New Zealand and Singapore again occupied the top two spots of the global ranking report released yesterday, which measures the business regulatory environment worldwide. Malaysia and Thailand ranked 24 and 26 respectively, while Laos came in at 141 and Myanmar took the last spot in the region at 171.
The report shows that Cambodia has not made a single positive or measurable reform over the past year. The data show that starting a business again remains a challenge in Cambodia, with the Kingdom ranking 183 – the worst in the region – in the category due to burdensome startup procedures. The report said the average time to complete all the steps necessary to legally start a business remained at 99 days on average, the same amount it was a year ago.
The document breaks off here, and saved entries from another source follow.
(** C4, amended.  For a list of N distinct tickers and bounds with
    0 <= min <= max <= 1 and min * N > 1, the AllocationEngine keeps exactly
    the first floor(1 / min) tickers of the selection, at least one; the
    weights over them sum to 1, and every weight is 1 / floor(1 / min) and at
    least min.  Every weight lies in [min, max] exactly when
    max * floor(1 / min) >= 1. *)
Theorem shrink_keeps_prefix_and_renormalises (args : Args) (selected_tickers : list string) :
  NoDup selected_tickers ->
  Spec.bounds_in_range args ->
  1 < min_alloc_asset args * Py.len selected_tickers ->
  let count := Z.to_nat (Qfloor (1 / min_alloc_asset args)) in
  let target_weights := AllocationEngine args selected_tickers in
  shrink_to_min_alloc args selected_tickers = firstn count selected_tickers
  /\ List.length (shrink_to_min_alloc args selected_tickers) = count
  /\ (1 <= count)%nat
  /\ Py.keys target_weights = firstn count selected_tickers
  /\ Py.sum (Py.values target_weights) == 1
  /\ Forall (fun w => w == 1 / inject_Z (Z.of_nat count) /\ min_alloc_asset args <= w)
            (Py.values target_weights)
  /\ (1 <= max_alloc_asset args * inject_Z (Z.of_nat count)
      <-> Spec.within_bounds args target_weights).
Proof.
  intros ND (Hlo & Hmid & Hhi) Hinf. cbv zeta.
  assert (Hle : min_alloc_asset args <= 1) by lra.
  pose proof (min_alloc_pos args selected_tickers Hlo Hinf) as Hpos.
  pose proof (count_pos args selected_tickers Hlo Hle Hinf) as Hc.
  pose proof (count_feasible args selected_tickers Hlo Hinf) as Hf.
  pose proof (shrink_is_prefix args selected_tickers Hlo Hle Hinf) as Hp.
  pose proof (shrink_length args selected_tickers Hlo Hle Hinf) as Hl.
  pose proof (shrink_len args selected_tickers Hlo Hle Hinf) as Hn.
  pose proof (shrink_nonempty args selected_tickers Hlo Hle Hinf) as Hne.
  rewrite AllocationEngine_shrunk by assumption.
  assert (NDs : NoDup (shrink_to_min_alloc args selected_tickers))
    by (rewrite Hp; now apply NoDup_prefix).
  destruct (weights_renormalised args _ NDs Hne) as (K & S & F); [lra|].
  rewrite Hn in F. rewrite Z2Nat.id by lia.
  destruct (Forall_equal_weight_bounds
              (Py.values (clamped_equal_weights args (shrink_to_min_alloc args selected_tickers)))
              (inject_Z (Qfloor (1 / min_alloc_asset args)))
              (min_alloc_asset args) (max_alloc_asset args))
    as (L & B); auto using values_nonempty.
  { change 1 with (inject_Z 1). rewrite <- Zle_Qle. exact Hc. }
  repeat split; try assumption; try lia.
  - now rewrite K.
  - apply Forall_forall. intros w I. split.
    + exact (proj1 (Forall_forall _ _) F w I).
    + exact (proj1 (Forall_forall _ _) L w I).
  - apply B.
  - apply B.
Qed.

(** C4, an instance: four tickers under the bounds [0.3, 0.4] shrink to
    three, each of weight 1/3. *)
Lemma shrink_keeps_prefix_and_renormalises_witness :
  let args := Samples.args_with_bounds (3 # 10) (4 # 10) in
  let selected_tickers := ["A"; "B"; "C"; "D"]%string in
  1 < min_alloc_asset args * Py.len selected_tickers
  /\ shrink_to_min_alloc args selected_tickers = ["A"; "B"; "C"]%string
  /\ Py.sum (Py.values (AllocationEngine args selected_tickers)) == 1
  /\ Spec.within_bounds args (AllocationEngine args selected_tickers).
Proof.
  cbv zeta.
  assert (ND : NoDup ["A"; "B"; "C"; "D"]%string)
    by distinct_tickers.
  assert (B : Spec.bounds_in_range (Samples.args_with_bounds (3 # 10) (4 # 10)))
    by config_in_range.
  assert (I : 1 < min_alloc_asset (Samples.args_with_bounds (3 # 10) (4 # 10))
                  * Py.len ["A"; "B"; "C"; "D"]%string) by reflexivity.
  destruct (shrink_keeps_prefix_and_renormalises _ _ ND B I)
    as (P & _ & _ & _ & S & _ & W).
  split; [exact I|]. split; [exact P|]. split; [exact S|].
  apply W. discriminate.
Defined.

(** C4 as stated fails for four tickers under the bounds [0.3, 0.3]: the
    three tickers kept get 1/3 each, above the maximum. *)
Lemma shrink_property_fails_at_equal_bounds :
  let args := Samples.args_with_bounds (3 # 10) (3 # 10) in
  let selected_tickers := ["A"; "B"; "C"; "D"]%string in
  AllocationEngine args selected_tickers
  = [("A", 3000 # 9000); ("B", 3000 # 9000); ("C", 3000 # 9000)]%string
  /\ ~ (3000 # 9000) <= max_alloc_asset args
  /\ ~ Spec.shrink_property_as_stated.
Proof.
  cbv zeta. split; [reflexivity|]. split; [intro H; vm_compute in H; congruence|].
  intro P.
  destruct (P (Samples.args_with_bounds (3 # 10) (3 # 10)) ["A"; "B"; "C"; "D"]%string)
    as (_ & _ & _ & B).
  - distinct_tickers.
  - config_in_range.
  - reflexivity.
  - inversion B as [|? ? [_ U] _]. vm_compute in U. congruence.
Qed.

Lemma parse_arguments_bounds (args : Args) :
  parse_arguments_accepts args = true ->
  0 <= min_alloc_asset args /\ min_alloc_asset args <= 1
  /\ 0 <= max_alloc_asset args /\ max_alloc_asset args <= 1
  /\ min_alloc_asset args <= max_alloc_asset args.
Proof.
  unfold parse_arguments_accepts. rewrite !andb_true_iff, negb_true_iff.
  rewrite !Qle_bool_iff, Qltb_false. tauto.
Qed.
Another tough spot for Cambodia in this year’s index was in the category dealing with construction permits, where it ranked 179, up four points from last year despite no progress being made through reforms. The report showed that building a mid-sized warehouse in Cambodia from start to finish requires 652 days on average and involves 20 regulatory procedures.
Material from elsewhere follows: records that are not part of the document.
Lemma validated_dates_are_timestamps_witness :
  exists table report,
    DataCleaningAgentLLM.validate_data_format Examples.coerce_nothing
      Examples.parse_no_date Samples.absences = Returned (table, report) /\
    len table = 3 /\
    Forall (fun r : row => exists t, r !! "Date" = Some (Ts t)) (rows table).
Proof.
  eexists _, _. split; [vm_compute; reflexivity |]. split; [vm_compute; reflexivity |].
  apply Forall_forall. intros r Hr.
  eapply (validated_dates_are_timestamps Examples.coerce_nothing
            Examples.parse_no_date Samples.absences).
  - vm_compute. reflexivity.
  - vm_compute. reflexivity.
  - exact Hr.
Defined.

Lemma llm_process_row_counts_witness :
  exists cleaned stats,
    DataCleaningAgentLLM.process Examples.coerce_nothing Examples.parse_no_date
      Examples.no_rules None Samples.absences = Returned (cleaned, stats) /\
    (DataCleaningAgentLLM.original_rows stats = len Samples.absences /\
     DataCleaningAgentLLM.after_validation stats <=
       DataCleaningAgentLLM.original_rows stats /\
     DataCleaningAgentLLM.after_rule1 stats <=
       DataCleaningAgentLLM.after_validation stats /\
     DataCleaningAgentLLM.after_rule2 stats <= DataCleaningAgentLLM.after_rule1 stats /\
     DataCleaningAgentLLM.after_rule3 stats <= DataCleaningAgentLLM.after_rule2 stats /\
     DataCleaningAgentLLM.stats_final_rows stats =
       DataCleaningAgentLLM.after_rule3 stats /\
     DataCleaningAgentLLM.stats_final_rows stats = len cleaned /\
     DataCleaningAgentLLM.stats_rows_removed stats =
       DataCleaningAgentLLM.original_rows stats -
       DataCleaningAgentLLM.stats_final_rows stats /\
     DataCleaningAgentLLM.rows_removed (DataCleaningAgentLLM.validation_report stats) =
       DataCleaningAgentLLM.original_rows stats -
       DataCleaningAgentLLM.after_validation stats).
Proof.
  eexists _, _. split; [vm_compute; reflexivity |].
  apply (llm_process_row_counts Examples.coerce_nothing Examples.parse_no_date
           Examples.no_rules None Samples.absences).
  vm_compute. reflexivity.
Defined.

(** ** The rows of the cleaned table *)

Lemma llm_rule1_rows df flag (r : row) :
  r ∈ rows (DataCleaningAgentLLM.apply_rule1 df flag) ->
  r ∈ rows df /\
  (flag = true -> has_column df "Filled" = true ->
   has_column df "Needs Substitute" = true ->
   Tiers.unfilled_no_substitute r = false).
Proof.
  unfold DataCleaningAgentLLM.apply_rule1. destruct flag; cbn [negb].
  - destruct (has_column df "Filled"), (has_column df "Needs Substitute"); cbn [andb];
      try (intros Hr; split; [exact Hr | intros; discriminate]).
    intros [Hr Hmask]%elem_of_select. split; [exact Hr |].
    intros _ _ _. by apply negb_true_iff in Hmask.
  - intros Hr. split; [exact Hr | discriminate].
Qed.

Lemma llm_rule2_rows df types (r : row) :
  r ∈ rows (DataCleaningAgentLLM.apply_rule2 df types) -> r ∈ rows df.
Proof.
  unfold DataCleaningAgentLLM.apply_rule2.
  destruct (_ && _); [by intros [? _]%elem_of_select | done].
Qed.

Lemma llm_rule3_rows to_datetime df flag (r : row) :
  r ∈ rows (DataCleaningAgentLLM.apply_rule3 to_datetime df flag) ->
  r ∈ rows df /\
  (flag = true -> has_column df "School Year" = true -> has_column df "Date" = true ->
   DataCleaningAgentLLM.rule3_valid to_datetime r = true).
Proof.
  unfold DataCleaningAgentLLM.apply_rule3. destruct flag; cbn [negb].
  - destruct (has_column df "School Year"), (has_column df "Date"); cbn [negb orb];
      try (intros Hr; split; [exact Hr | intros; discriminate]).
    intros [Hr Hmask]%elem_of_select. by split.
  - intros Hr. split; [exact Hr | discriminate].
Qed.

Lemma llm_rule1_columns df flag :
  columns (DataCleaningAgentLLM.apply_rule1 df flag) = columns df.
Proof.
  unfold DataCleaningAgentLLM.apply_rule1.
  destruct (negb flag); [reflexivity |]. by destruct (_ && _).
Qed.

Lemma llm_rule2_columns df types :
  columns (DataCleaningAgentLLM.apply_rule2 df types) = columns df.
Proof. unfold DataCleaningAgentLLM.apply_rule2. by destruct (_ && _). Qed.

Lemma llm_rule3_columns to_datetime df flag :
  columns (DataCleaningAgentLLM.apply_rule3 to_datetime df flag) = columns df.
Proof.
  unfold DataCleaningAgentLLM.apply_rule3.
  destruct (negb flag); [reflexivity |]. by destruct (_ || _).
Qed.

(** A row of the table with its absence days comes from a row of the
    table before, which it equals on every other column. *)
Lemma llm_days_rows coerce df (r : row) :
  r ∈ rows (DataCleaningAgentLLM.calculate_absence_days coerce df) ->
  exists r0, r0 ∈ rows df /\
    (forall col, col <> "Absence_Days" -> r !! col = r0 !! col) /\
    (has_column df "Absence Type" = true ->
     r !! "Absence_Days" = Some (Num (DataCleaningAgentLLM.calculate_days coerce r0))).
Proof.
  unfold DataCleaningAgentLLM.calculate_absence_days.
  destruct (has_column df "Absence Type"); cbn [negb].
  - unfold assign. cbn [rows]. intros (r0 & -> & Hr0)%list_elem_of_fmap.
    exists r0. split_and!; [done | |].
    + intros col Hne. by rewrite lookup_insert_ne.
    + intros _. apply lookup_insert_eq.
  - intros Hr. exists r. split_and!; [done | done | discriminate].
Qed.

(** A cleaned row comes from a validated row that passed the three rules
    as far as they were applied. *)
Lemma cleaned_row_origin coerce to_datetime rules ctx df cleaned stats (r : row) :
  DataCleaningAgentLLM.process coerce to_datetime rules ctx df =
    Returned (cleaned, stats) ->
  r ∈ rows cleaned ->
  exists r0,
    r0 ∈ rows (Validation.convert_durations coerce
                 (Validation.convert_dates to_datetime (Validation.drop_empty_rows df))) /\
    (forall col, col <> "Absence_Days" -> r !! col = r0 !! col) /\
    (has_column df "Absence Type" = true ->
     r !! "Absence_Days" = Some (Num (DataCleaningAgentLLM.calculate_days coerce r0))) /\
    (DataCleaningAgentLLM.remove_unfilled_no_substitute rules <> Some false ->
     has_column df "Filled" = true -> has_column df "Needs Substitute" = true ->
     Tiers.unfilled_no_substitute r0 = false) /\
    (has_column df "School Year" = true -> has_column df "Date" = true ->
     DataCleaningAgentLLM.rule3_valid to_datetime r0 = true).
Proof.
  intros (df0 & df1 & df2 & df3 & flag1 & flag3 & H0 & H1 & Hflag1 & H2 & H3 & Hflag3 &
          Hc & _)%llm_process_stages Hr.
  assert (Hcols0 : forall col, has_column df col = true -> has_column df0 col = true).
  { intros col. rewrite H0. apply has_column_staged. }
  assert (Hcols1 : columns df1 = columns df0) by (rewrite H1; apply llm_rule1_columns).
  assert (Hcols2 : columns df2 = columns df0).
  { destruct H2 as [-> | [types ->]]; [done | by rewrite llm_rule2_columns]. }
  assert (Hcols3 : columns df3 = columns df0).
  { by rewrite H3, llm_rule3_columns. }
  rewrite Hc in Hr. apply llm_days_rows in Hr as (r0 & Hr3 & Hsame & Hdays).
  rewrite H3 in Hr3. apply llm_rule3_rows in Hr3 as [Hr2 Hvalid].
  assert (Hr1 : r0 ∈ rows df1).
  { destruct H2 as [-> | [types ->]]; [done | by eapply llm_rule2_rows]. }
  rewrite H1 in Hr1. apply llm_rule1_rows in Hr1 as [Hr0 Hrule1].
  exists r0. rewrite <- H0. split_and!; [exact Hr0 | exact Hsame | | |].
  - intros Htype. apply Hdays. unfold has_column. rewrite Hcols3. by apply Hcols0.
  - intros Hon Hf Hn. apply Hrule1; [| by apply Hcols0 | by apply Hcols0].
    rewrite Hflag1. destruct (DataCleaningAgentLLM.remove_unfilled_no_substitute rules)
      as [[|] |]; done.
  - intros Hy Hd.
    assert (Hy2 : has_column df2 "School Year" = true).
    { unfold has_column. rewrite Hcols2. by apply Hcols0. }
    assert (Hd2 : has_column df2 "Date" = true).
    { unfold has_column. rewrite Hcols2. by apply Hcols0. }
    apply Hvalid; [| done | done]. apply Hflag3. by rewrite Hy2, Hd2.
Qed.

(** When the input has the ['Absence Type'] column, every row of the
    cleaned table carries in ['Absence_Days'] the day value of its own
    absence type and duration. *)
Theorem cleaned_rows_have_day_values coerce to_datetime rules ctx df cleaned stats
    (r : row) :
  DataCleaningAgentLLM.process coerce to_datetime rules ctx df =
    Returned (cleaned, stats) ->
  has_column df "Absence Type" = true ->
  r ∈ rows cleaned ->
  r !! "Absence_Days" =
    Some (Num (Spec.day_value_any_sign (Spec.absence_type r)
                 (Spec.duration_hours coerce r))).
Proof.
  intros Hp Htype Hr.
  destruct (cleaned_row_origin _ _ _ _ _ _ _ _ Hp Hr) as (r0 & _ & Hsame & Hdays & _).
  rewrite (Hdays Htype), llm_days_table.
  unfold Spec.absence_type, Spec.duration_hours.
  rewrite !Hsame by discriminate. reflexivity.
Qed.


(** Whatever the suggested rules say, in a table that has the
    ['School Year'] and ['Date'] columns every cleaned record whose school
    year reads as two years has a date between July 1 of the first and
    June 30 of the second. *)
Theorem cleaned_rows_in_period coerce to_datetime rules ctx df cleaned stats
    (r : row) (start_year end_year : Z) :
  DataCleaningAgentLLM.process coerce to_datetime rules ctx df =
    Returned (cleaned, stats) ->
  has_column df "School Year" = true ->
  has_column df "Date" = true ->
  r ∈ rows cleaned ->
  Spec.period_years (r !! "School Year") = Some (start_year, end_year) ->
  exists date,
    r !! "Date" = Some (Ts date) /\
    ts_leb (Spec.july_1 start_year) date = true /\
    ts_leb date (Spec.june_30 end_year) = true.
Proof.
  intros Hp Hy Hd Hr Hperiod.
  destruct (cleaned_row_origin _ _ _ _ _ _ _ _ Hp Hr)
    as (r0 & Hr0 & Hsame & _ & _ & Hvalid).
  specialize (Hvalid Hy Hd).
  destruct (staged_dates_are_timestamps coerce to_datetime df r0 Hd Hr0) as [date Hdate].
  exists date. rewrite !Hsame in * by discriminate. split; [exact Hdate |].
  unfold Spec.period_years in Hperiod.
  unfold DataCleaningAgentLLM.rule3_valid in Hvalid. rewrite Hdate in Hvalid.
  destruct (r0 !! "School Year") as [[| s | q | t] |]; try discriminate.
  cbn in Hperiod, Hvalid.
  destruct (DataCleaningAgentLLM.get_school_year_range s) as [[a b] |] eqn:Hrange;
    [| discriminate].
  apply school_year_range_some in Hrange
    as (p0 & p1 & sy & ey & _ & _ & _ & _ & _ & -> & ->).
  cbn in Hperiod. injection Hperiod as <- <-.
  by apply andb_true_iff in Hvalid.
Qed.

Lemma cleaned_rows_have_day_values_witness :
  exists cleaned stats (r : row),
    DataCleaningAgentLLM.process Examples.coerce_nothing Examples.parse_no_date
      Examples.no_rules None Samples.absences = Returned (cleaned, stats) /\
    rows cleaned = [r] /\
    r !! "Absence_Days" =
      Some (Num (Spec.day_value_any_sign (Spec.absence_type r)
                   (Spec.duration_hours Examples.coerce_nothing r))).
Proof.
  eexists _, _, _. split; [vm_compute; reflexivity |]. split; [reflexivity |].
  eapply (cleaned_rows_have_day_values Examples.coerce_nothing Examples.parse_no_date
            Examples.no_rules None Samples.absences).
  - vm_compute. reflexivity.
  - vm_compute. reflexivity.
  - apply list_elem_of_here.
Defined.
The report also noted that in terms of enforcing contracts, Cambodia scored a low 179 out of 190 with the costs of settling a claim being 3.4 percent higher than the value of the claim.
Miguel Chanco, lead Asean analyst for the Economist Intelligence Unit, said that the country’s low rank in the World Bank’s survey speaks for itself in terms of the government’s willingness to improve its status.
“While Cambodia boasts a relatively liberal foreign investment regime, it seems like the government hasn’t made any strides in reducing the red tape when businesses actually decide to set up shop,” he said in an email. “In many ways this isn’t really a big surprise given how people in the system benefit (via corrupt practices) from the high amount of red tape.”
He added that Cambodia’s low ability to enforce contracts was a reflection of its weak judiciary system, and that the government was choosing populist policies over sound economic principles.
“My worry is that, over the short run, the government’s priorities are running against the policies that are needed to attract and entice investors,” he said.
Kaing Monika, deputy secretary-general of the Garment Manufacturers Association in Cambodia, said yesterday that while the government had taken some measures to support the garment industry, the low ranking was skewed because Cambodia was being compared to other countries.
“In some case, we fall down in rankings despite us doing better than before because other countries are making faster improvements than us,” he said. “Still, the information in the report is the main source for consideration which means the government needs to work harder.”
Long Kemvichet, spokesman for Ministry of Commerce, refuted the overall ranking while defending the ease of starting a business. He added that the ranking was unlikely to impact investment decisions.
“The number of days mentioned in the report is not the actual number of days required to register a business. In fact, the report did not reflect the improvements made in the registration process,” he said.